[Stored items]
● ● ●
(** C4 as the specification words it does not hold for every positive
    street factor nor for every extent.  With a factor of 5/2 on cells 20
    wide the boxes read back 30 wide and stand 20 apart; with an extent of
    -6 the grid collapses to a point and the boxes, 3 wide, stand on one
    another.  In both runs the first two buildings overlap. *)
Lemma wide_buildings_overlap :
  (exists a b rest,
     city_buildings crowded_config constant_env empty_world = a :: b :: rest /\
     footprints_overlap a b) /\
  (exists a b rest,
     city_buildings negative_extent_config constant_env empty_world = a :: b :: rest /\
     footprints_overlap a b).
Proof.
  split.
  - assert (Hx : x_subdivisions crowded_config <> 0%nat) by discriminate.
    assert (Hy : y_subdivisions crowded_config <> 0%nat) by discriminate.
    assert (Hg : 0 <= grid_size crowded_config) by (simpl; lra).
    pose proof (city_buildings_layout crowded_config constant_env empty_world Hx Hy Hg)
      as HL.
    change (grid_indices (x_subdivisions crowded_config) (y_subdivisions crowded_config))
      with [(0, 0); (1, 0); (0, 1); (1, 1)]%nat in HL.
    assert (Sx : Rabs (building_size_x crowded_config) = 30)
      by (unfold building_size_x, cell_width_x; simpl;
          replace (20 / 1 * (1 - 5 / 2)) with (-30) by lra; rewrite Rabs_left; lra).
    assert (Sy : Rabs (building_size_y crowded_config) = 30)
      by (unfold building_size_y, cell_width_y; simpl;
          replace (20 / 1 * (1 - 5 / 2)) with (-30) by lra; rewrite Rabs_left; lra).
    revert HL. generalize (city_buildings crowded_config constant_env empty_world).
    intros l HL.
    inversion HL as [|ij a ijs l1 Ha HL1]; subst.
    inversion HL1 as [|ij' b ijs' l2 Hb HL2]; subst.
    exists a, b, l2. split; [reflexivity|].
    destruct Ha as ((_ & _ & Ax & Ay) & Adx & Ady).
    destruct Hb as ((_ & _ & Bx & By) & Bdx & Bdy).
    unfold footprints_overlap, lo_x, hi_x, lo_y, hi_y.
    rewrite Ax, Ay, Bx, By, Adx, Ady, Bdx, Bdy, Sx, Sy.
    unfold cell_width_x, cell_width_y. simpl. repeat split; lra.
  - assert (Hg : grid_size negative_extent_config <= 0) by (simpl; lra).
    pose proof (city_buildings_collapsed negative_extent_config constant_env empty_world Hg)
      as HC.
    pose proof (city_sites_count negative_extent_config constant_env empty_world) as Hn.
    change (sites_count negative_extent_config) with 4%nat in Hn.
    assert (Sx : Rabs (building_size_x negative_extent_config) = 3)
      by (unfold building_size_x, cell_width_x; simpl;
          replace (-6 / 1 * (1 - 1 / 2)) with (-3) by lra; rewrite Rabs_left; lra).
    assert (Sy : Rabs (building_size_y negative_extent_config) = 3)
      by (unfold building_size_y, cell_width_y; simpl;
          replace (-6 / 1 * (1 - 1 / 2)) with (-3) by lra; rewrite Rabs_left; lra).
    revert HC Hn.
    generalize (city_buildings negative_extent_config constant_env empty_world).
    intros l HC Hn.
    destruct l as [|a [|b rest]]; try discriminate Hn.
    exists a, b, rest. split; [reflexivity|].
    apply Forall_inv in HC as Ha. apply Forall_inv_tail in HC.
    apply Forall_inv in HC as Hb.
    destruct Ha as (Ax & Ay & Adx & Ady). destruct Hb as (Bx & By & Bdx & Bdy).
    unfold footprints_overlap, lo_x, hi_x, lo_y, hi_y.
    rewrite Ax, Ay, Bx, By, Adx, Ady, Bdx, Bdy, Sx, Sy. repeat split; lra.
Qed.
● ● ●
▸ **Directions**
Check every line of the data, and copy the ones that contain "repeat".

▸ **Task solution**
    unfold cell_width_x, cell_width_y. simpl. repeat split; lra.
    rewrite Ax, Ay, Bx, By, Adx, Ady, Bdx, Bdy, Sx, Sy. repeat split; lra.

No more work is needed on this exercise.